Problem → Using the listing below, give the number of lines where "functions" appears, and nothing else.

Data supplied →
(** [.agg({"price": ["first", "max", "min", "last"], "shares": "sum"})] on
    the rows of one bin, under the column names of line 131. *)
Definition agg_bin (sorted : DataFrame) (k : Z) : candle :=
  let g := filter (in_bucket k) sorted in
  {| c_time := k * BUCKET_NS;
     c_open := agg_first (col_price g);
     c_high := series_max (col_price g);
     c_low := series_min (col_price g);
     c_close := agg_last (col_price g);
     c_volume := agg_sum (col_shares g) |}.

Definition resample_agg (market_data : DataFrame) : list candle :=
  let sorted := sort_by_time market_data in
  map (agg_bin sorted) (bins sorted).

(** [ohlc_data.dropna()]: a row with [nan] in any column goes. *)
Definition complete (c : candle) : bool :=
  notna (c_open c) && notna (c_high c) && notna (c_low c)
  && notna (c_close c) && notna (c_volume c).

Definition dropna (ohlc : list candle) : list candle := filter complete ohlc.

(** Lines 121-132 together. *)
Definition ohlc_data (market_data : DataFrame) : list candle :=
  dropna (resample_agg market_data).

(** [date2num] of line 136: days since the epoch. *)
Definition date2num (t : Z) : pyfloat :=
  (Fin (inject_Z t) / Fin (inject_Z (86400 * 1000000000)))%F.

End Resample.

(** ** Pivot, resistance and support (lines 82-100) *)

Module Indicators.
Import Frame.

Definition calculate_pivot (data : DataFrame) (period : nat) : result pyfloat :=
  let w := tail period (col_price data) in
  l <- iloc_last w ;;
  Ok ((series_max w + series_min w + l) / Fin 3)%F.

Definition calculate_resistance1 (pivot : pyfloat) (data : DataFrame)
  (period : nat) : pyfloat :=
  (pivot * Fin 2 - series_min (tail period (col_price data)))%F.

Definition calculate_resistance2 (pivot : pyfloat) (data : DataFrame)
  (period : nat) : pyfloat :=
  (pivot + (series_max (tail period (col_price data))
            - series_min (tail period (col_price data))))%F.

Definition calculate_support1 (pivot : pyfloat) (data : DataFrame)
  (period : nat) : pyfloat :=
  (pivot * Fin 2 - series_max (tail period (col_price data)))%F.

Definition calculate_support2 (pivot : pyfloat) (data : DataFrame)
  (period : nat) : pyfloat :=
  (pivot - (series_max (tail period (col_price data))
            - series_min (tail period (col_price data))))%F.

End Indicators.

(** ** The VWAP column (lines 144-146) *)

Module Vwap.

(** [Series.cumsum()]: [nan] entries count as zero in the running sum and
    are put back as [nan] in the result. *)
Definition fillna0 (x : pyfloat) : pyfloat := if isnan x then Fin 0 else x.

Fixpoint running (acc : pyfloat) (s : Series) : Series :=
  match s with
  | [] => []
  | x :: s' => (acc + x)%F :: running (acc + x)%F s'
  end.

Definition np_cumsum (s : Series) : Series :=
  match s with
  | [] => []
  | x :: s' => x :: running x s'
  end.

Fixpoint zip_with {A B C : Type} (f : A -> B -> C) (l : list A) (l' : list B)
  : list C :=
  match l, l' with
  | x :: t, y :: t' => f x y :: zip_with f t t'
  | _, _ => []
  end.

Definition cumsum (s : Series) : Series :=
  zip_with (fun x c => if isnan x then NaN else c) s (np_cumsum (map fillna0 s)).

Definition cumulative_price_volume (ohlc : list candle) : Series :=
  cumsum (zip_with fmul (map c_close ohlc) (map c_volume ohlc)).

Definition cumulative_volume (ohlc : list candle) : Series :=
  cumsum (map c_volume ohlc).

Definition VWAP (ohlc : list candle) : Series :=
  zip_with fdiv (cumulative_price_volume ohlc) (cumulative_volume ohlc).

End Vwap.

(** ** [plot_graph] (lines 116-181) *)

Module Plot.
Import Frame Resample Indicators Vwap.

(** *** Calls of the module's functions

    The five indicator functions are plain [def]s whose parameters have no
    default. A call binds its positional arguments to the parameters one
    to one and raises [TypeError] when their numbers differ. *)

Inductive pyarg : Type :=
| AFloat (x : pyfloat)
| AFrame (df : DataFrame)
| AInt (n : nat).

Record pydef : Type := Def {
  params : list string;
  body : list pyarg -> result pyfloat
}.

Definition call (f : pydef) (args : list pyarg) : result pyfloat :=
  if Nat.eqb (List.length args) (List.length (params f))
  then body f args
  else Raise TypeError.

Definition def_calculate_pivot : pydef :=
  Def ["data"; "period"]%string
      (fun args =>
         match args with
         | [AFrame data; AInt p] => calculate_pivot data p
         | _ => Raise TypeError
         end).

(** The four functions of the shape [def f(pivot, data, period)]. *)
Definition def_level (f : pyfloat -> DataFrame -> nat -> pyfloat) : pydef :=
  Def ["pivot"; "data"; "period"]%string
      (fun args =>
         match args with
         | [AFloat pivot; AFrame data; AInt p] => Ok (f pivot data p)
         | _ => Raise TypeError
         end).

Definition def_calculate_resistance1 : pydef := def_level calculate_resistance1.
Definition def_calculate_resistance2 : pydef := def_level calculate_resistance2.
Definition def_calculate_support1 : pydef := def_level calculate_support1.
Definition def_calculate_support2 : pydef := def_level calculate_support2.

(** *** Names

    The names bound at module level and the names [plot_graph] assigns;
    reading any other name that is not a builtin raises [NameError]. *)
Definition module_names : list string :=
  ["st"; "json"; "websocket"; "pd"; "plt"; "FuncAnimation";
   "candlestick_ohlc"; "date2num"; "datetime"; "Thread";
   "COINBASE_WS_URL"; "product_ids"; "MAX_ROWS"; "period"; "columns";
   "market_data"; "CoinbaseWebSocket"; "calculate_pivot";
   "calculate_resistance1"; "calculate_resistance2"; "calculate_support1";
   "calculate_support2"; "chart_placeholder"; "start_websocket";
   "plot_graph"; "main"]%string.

Reply to the exercise → 3